_What this task involves_.
The result should be every line of the listing that contains "them".

_Records for the exercise_.
(** * Turns of the assistant while others write

    Inference runs outside the store, so other requests, other turns of the same
    conversation among them, come between the reading of the history and the saving of
    the exchange.  The exchanges of a conversation form one list that only grows, and a
    turn that is saved extends exactly the list it read. *)

From stdpp Require Import relations.
From Stdlib Require Import Sorted.
From S2P Require Import RelaySpec RelayHistory.
#[local] Open Scope string_scope.
#[local] Open Scope list_scope.
#[local] Open Scope Z_scope.
(** ** Lines *)

Lemma split_one_line text reply : split_line (one_line text +:+ String newline reply) = Some (one_line text, reply).
Proof.
  induction text as [|a text IH]; [done|]. cbn [one_line]. destruct (Ascii.eqb a newline) eqn:Ha.
  - change (String " " (one_line text) +:+ String newline reply) with (String " " (one_line text +:+ String newline reply)).
    cbn [split_line]. by rewrite IH.
  - change (String a (one_line text) +:+ String newline reply) with (String a (one_line text +:+ String newline reply)).
    cbn [split_line]. by rewrite Ha, IH.
Qed.

Section turns.
Context `{RelayCodec} `{!RelayCodecLaws}.
Context (hmac : string → string → string) (audit_key : string).
Abbreviation conn := (connection relay_db).
Abbreviation save_agent_turn := (save_agent_turn hmac audit_key).
Abbreviation relay_step := (relay_step hmac audit_key).
Abbreviation relay_history := (relay_history hmac audit_key).

(** ** The turns in the table *)

Definition is_turn (content : string) : Prop := extract_event_type content = Some "agent.turn".
Definition turn_pairs (id : uuid) (db : relay_db) : list ((uuid * Z) * string) :=
  filter (λ row, extract_event_type row.2 = Some "agent.turn") (canonical_rows_of id db).

Lemma elem_of_turn_pairs id db k x : (k, x) ∈ turn_pairs id db
  ↔ rd_events db !! k = Some x ∧ extract_conversation_id x = Some (uuid_str id) ∧ is_turn x.
Proof.
  unfold turn_pairs, canonical_rows_of. rewrite !list_elem_of_filter, elem_of_map_to_list. simpl. unfold is_turn. tauto.
Qed.
Lemma turn_pairs_nodup id db : NoDup (turn_pairs id db).
Proof. apply NoDup_filter, NoDup_filter, NoDup_map_to_list. Qed.

Lemma turn_pairs_same id db db' :
  (∀ k x, is_turn x → extract_conversation_id x = Some (uuid_str id) → rd_events db' !! k = Some x ↔ rd_events db !! k = Some x) →
  turn_pairs id db' ≡ₚ turn_pairs id db.
Proof.
  intros Heq. apply NoDup_Permutation; [apply turn_pairs_nodup..|]. intros [k x]. rewrite !elem_of_turn_pairs. naive_solver.
Qed.

(** The list of a conversation's turns, oldest first, of which the table holds the rows. *)
Record said (id : uuid) (h : list CanonicalEvent) (db : relay_db) : Prop := {
  sd_rows : map snd (turn_pairs id db) ≡ₚ map dump_canonical h;
  sd_numbers : map cn_sequence h = seqZ 1 (Z.of_nat (length h));
  sd_lines : Forall (λ r, canonical_event_valid r = true ∧ ∃ text reply, cn_payload r = one_line text +:+ String newline reply) h;
}.
Definition exchange (r : CanonicalEvent) : string * string := default ("", "") (split_line (cn_payload r)).
(** The exchanges of a conversation, oldest first. *)
Definition exchanges (id : uuid) (xs : list (string * string)) (db : relay_db) : Prop := ∃ h, said id h db ∧ xs = map exchange h.

Lemma said_same id h db db' : turn_pairs id db' ≡ₚ turn_pairs id db → said id h db → said id h db'.
Proof. intros Hp [Hr Hn Hl]. split; [|done..]. by rewrite Hp. Qed.

(** ** Reading them *)

Definition newest_first (a b : string) : bool :=
  match extract_sequence a, extract_sequence b with Some x, Some y => y <? x | Some _, None => true | None, _ => false end.

Lemma py_insert_ext {A : Type} (f g : A → A → bool) x l : (∀ y, y ∈ l → f y x = g y x) → py_insert f x l = py_insert g x l.
Proof.
  induction l as [|y l IH]; intros Hfg; [done|]. simpl. rewrite (Hfg y) by set_solver. rewrite IH by set_solver. done.
Qed.
Lemma py_sorted_ext {A : Type} (f g : A → A → bool) l : (∀ x y, x ∈ l → y ∈ l → f x y = g x y) → py_sorted f l = py_sorted g l.
Proof.
  induction l as [|x l IH]; intros Hfg; [done|]. simpl. rewrite IH by set_solver. apply py_insert_ext.
  intros y Hy%elem_of_py_sorted. apply Hfg; set_solver.
Qed.

Lemma numbered_descending h : ∀ n, map cn_sequence h = seqZ n (Z.of_nat (length h)) →
  StronglySorted (λ a b, - cn_sequence a < - cn_sequence b) (rev h) ∧ Forall (λ r, n <= cn_sequence r) h.
Proof.
  induction h as [|r h IH]; intros n Hn; [split; constructor|]. simpl length in Hn. rewrite Nat2Z.inj_succ, seqZ_cons in Hn by lia.
  simpl in Hn. injection Hn as Hr Hn. rewrite Z.pred_succ in Hn. destruct (IH (Z.succ n) Hn) as [Hs Hall].
  split; [|constructor; [lia|eapply list.Forall_impl; [done|simpl; lia]]]. simpl.
  assert (Forall (λ x, - cn_sequence x < - cn_sequence r) (rev h)) as Hlast.
  { rewrite list.Forall_forall in Hall |- *. intros x Hx. assert (x ∈ h) as Hin by (apply list_elem_of_In, in_rev, list_elem_of_In, Hx).
    specialize (Hall x Hin). lia. }
  clear -Hs Hlast. induction Hs as [|x l Hs IH Hx]; simpl; [repeat constructor|]. apply Forall_cons in Hlast as [Hxr Hlast].
  constructor; [by apply IH|]. apply Forall_app. split; [done|]. by repeat constructor.
Qed.

Lemma turn_rows_said id h db : said id h db → turn_rows id db = take 4 (rev (map dump_canonical h)).
Proof.
  intros [Hr Hn _]. unfold turn_rows. fold (turn_pairs id db). f_equal.
  set (key := λ x, - default 0 (extract_sequence x)).
  assert (∀ x, x ∈ map snd (turn_pairs id db) → ∃ r, r ∈ h ∧ x = dump_canonical r) as Hdump.
  { intros x Hx. rewrite Hr in Hx. apply list_elem_of_fmap in Hx as (r & -> & Hin). eauto. }
  rewrite (py_sorted_ext _ (λ a b, key a <? key b)).
  - apply sorted_by_key.
    + by rewrite Hr, <- Permutation_rev.
    + rewrite <- map_rev. destruct (numbered_descending h 1 Hn) as [Hs _]. clear -Hs H0. induction Hs as [|r l Hs IH Hr]; [constructor|].
      simpl. constructor; [done|]. apply Forall_fmap. eapply list.Forall_impl; [exact Hr|]. unfold key. simpl. intros x.
      by rewrite !extract_dump_sequence.
  - intros x y (r & _ & ->)%Hdump (r' & _ & ->)%Hdump. unfold key. rewrite !extract_dump_sequence. simpl.
    destruct (Z.ltb_spec (cn_sequence r') (cn_sequence r)), (Z.ltb_spec (- cn_sequence r) (- cn_sequence r')); lia || done.
Qed.

Lemma parse_turns h : Forall (λ r, canonical_event_valid r = true) h → validated_all parse_canonical (map dump_canonical h) = Ok h.
Proof.
  induction 1 as [|r h Hr _ IH]; [done|]. simpl. unfold validated. by rewrite parse_dump_canonical, IH by done.
Qed.
Lemma split_said h : Forall (λ r, ∃ text reply, cn_payload r = one_line text +:+ String newline reply) h → split_turns h = Ok (map exchange h).
Proof.
  induction 1 as [|r h (text & reply & Hp) _ IH]; [done|]. simpl. unfold exchange at 1. by rewrite Hp, split_one_line, IH.
Qed.

Lemma last_number h x : map cn_sequence (h ++ [x]) = seqZ 1 (Z.of_nat (length (h ++ [x]))) → cn_sequence x = Z.of_nat (length (h ++ [x])).
Proof.
  rewrite length_app, Nat.add_1_r, seqZ_S, map_app. intros [_ Heq]%app_inj_tail. lia.
Qed.

(** The last four. *)
Definition recent {A : Type} (l : list A) : list A := rev (take 4 (rev l)).

Lemma read_history_said db v id r hh device_id h : represents db v → v_conversations v !! id = Some (r, hh) → member v device_id r = true →
  said id h db → read_history id device_id db = Ok (Z.of_nat (length h), map exchange (recent h)).
Proof.
  intros Hv Hid Hm Hs. unfold read_history. rewrite (read_conversation_view db v) by done. rewrite Hid, Hm.
  destruct (rp_conversation _ _ Hv id r hh Hid) as [_ Hok]. unfold conversation_of. cbn [cv_state]. simpl negb.
  rewrite (turn_rows_said id h) by done. destruct Hs as [_ Hn Hl]. rewrite <- map_rev, <- fmap_take.
  rewrite parse_turns.
  2: { apply Forall_take. rewrite <- (Permutation_rev h). eapply list.Forall_impl; [done|]. by intros x [? _]. }
  rewrite split_said.
  2: { rewrite <- Permutation_rev. apply Forall_take. rewrite <- (Permutation_rev h). eapply list.Forall_impl; [done|]. by intros x [_ ?]. }
  f_equal. f_equal. destruct h as [|x h _] using rev_ind; [done|]. rewrite rev_app_distr. simpl. by apply last_number.
Qed.

(** ** Who changes them *)

(** Rows of turns are untouched. *)
Definition turns_alone (db db' : relay_db) : Prop := ∀ k x, is_turn x → rd_events db' !! k = Some x ↔ rd_events db !! k = Some x.
Definition silent {A : Type} (m : comp conn RelayError A) : Prop := ∀ c c' a, m c = (c', Ok a) → turns_alone (live c) (live c').

Lemma turns_alone_said id h db db' : turns_alone db db' → said id h db → said id h db'.
Proof. intros Ha. apply said_same, turn_pairs_same. intros k x Hx _. by apply Ha. Qed.
Lemma turns_alone_events db db' : rd_events db' = rd_events db → turns_alone db db'.
Proof. by intros Heq k x _; rewrite Heq. Qed.

Lemma silent_bind {A B : Type} (m : comp conn RelayError A) (k : A → comp conn RelayError B) : silent m → (∀ a, silent (k a)) → silent (m ≫= k).
Proof.
  intros Hm Hk c c' b (a & c1 & Hrun & Hrest)%bind_inv x y Hy. rewrite (Hk a c1 c' b Hrest x y Hy). by apply (Hm c c1 a).
Qed.
Lemma silent_pure {A : Type} (m : comp conn RelayError A) : (∀ c c' a, m c = (c', Ok a) → c' = c) → silent m.
Proof. intros Hm c c' a Hrun%Hm. by subst. Qed.
Lemma silent_ret {A : Type} (a : A) : silent (mret a).
Proof. apply silent_pure. by intros c c' x [= <- _]. Qed.
Lemma silent_throw {A : Type} e : silent (throw e : comp conn RelayError A).
Proof. by intros c c' x [=]. Qed.
Lemma silent_throw_if b e : silent (throw_if b e).
Proof. apply silent_pure. by intros c c' x [= <- _]. Qed.
Lemma silent_query {A : Type} (f : relay_db → result RelayError A) : silent (query f).
Proof. apply silent_pure. by intros c c' x [-> _]%query_inv. Qed.
Lemma silent_stateful {A : Type} (x : result RelayError A) : silent (stateful (λ c, (c, x))).
Proof. apply silent_pure. by intros c c' a [= <- _]. Qed.
Lemma silent_execute f : (∀ db db', f db = Ok db' → turns_alone db db') → silent (execute f).
Proof. intros Hf c c' u (db & Hdb & ->)%execute_inv. by apply Hf. Qed.
Lemma silent_audit record_id action content ctx : silent (_audit hmac audit_key record_id action content ctx).
Proof. intros c c' u [a ->]%audit_run. by apply turns_alone_events. Qed.
Hint Resolve silent_ret silent_throw silent_throw_if silent_query silent_stateful silent_audit : lifeos.

(** A statement on another table. *)
Ltac other_table :=
  apply silent_execute; intros ?db ?db' ?Hdb; apply turns_alone_events;
  repeat match goal with Hdb : _ = Ok _ |- _ => progress (unfold insert_identity, insert_relay_device, insert_conversation, insert_relay_conversation, insert_retention, insert_index in Hdb) end;
  repeat case_match; simplify_eq; done.
Ltac silence := repeat first [apply silent_bind; [|intros ?]|solve [auto with lifeos]|other_table|case_match].

Lemma silent_provision i d ctx : silent (provision_body hmac audit_key i d ctx).
Proof. unfold provision_body, device. silence. Qed.
Lemma silent_create id title device_id d ctx : silent (create_body hmac audit_key id title device_id d ctx).
Proof. unfold create_body, conversation. silence. Qed.

Lemma silent_insert_event e ctx : silent (_insert_event hmac audit_key e ctx).
Proof.
  unfold _insert_event. apply silent_bind; [auto with lifeos|intros ?]. apply silent_bind; [|intros ?; silence].
  apply silent_execute. intros db db' Hdb k x Hx. unfold insert_canonical, insert_version in Hdb.
  destruct (rd_events db !! _) eqn:Hfree; [done|]. injection Hdb as <-. simpl. rewrite lookup_insert_Some. split; [|naive_solver].
  intros [[_ <-]|[_ Hk]]; [|done]. unfold is_turn in Hx. by rewrite extract_dump_event_type in Hx.
Qed.
Lemma silent_append_events device_id batch ctx : ∀ known j, silent (append_events hmac audit_key device_id batch known j ctx).
Proof.
  induction batch as [|i batch IH]; intros known j; [apply silent_ret|]. cbn [append_events].
  destruct (_ || negb (client_kind _)); [apply silent_throw|]. destruct (negb (in_aware i) || _); [apply silent_throw|].
  destruct (dict_get _ _); [destruct (bool_decide _); [apply IH|apply silent_throw]|].
  destruct (_ <=? _); [apply silent_throw|]. destruct (accept _ j) as [j' a]. destruct (ca_accepted a); [|apply silent_throw].
  apply silent_bind; [apply silent_insert_event|intros ?; apply IH].
Qed.
Lemma silent_append id device_id batch ctx : silent (append_body hmac audit_key id device_id batch ctx).
Proof.
  unfold append_body, conversation, _devices_for, events. repeat first [apply silent_append_events|apply silent_bind; [|intros ?]|solve [auto with lifeos]].
Qed.

Lemma silent_transaction {A : Type} (body : comp conn RelayError A) (c c' : conn) r : idle c → within body → silent body →
  transaction body c = (c', r) → turns_alone (live c) (live c').
Proof.
  intros Hi Hw Hs Hrun. apply transaction_run in Hrun; [|done..]. destruct r as [a|e]; [|by subst].
  destruct Hrun as (_ & c1 & Hbody & ->). by apply Hs in Hbody.
Qed.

_Exercise result_.
    conversation among them, come between the reading of the history and the saving of
(** ** Reading them *)
(** ** Who changes them *)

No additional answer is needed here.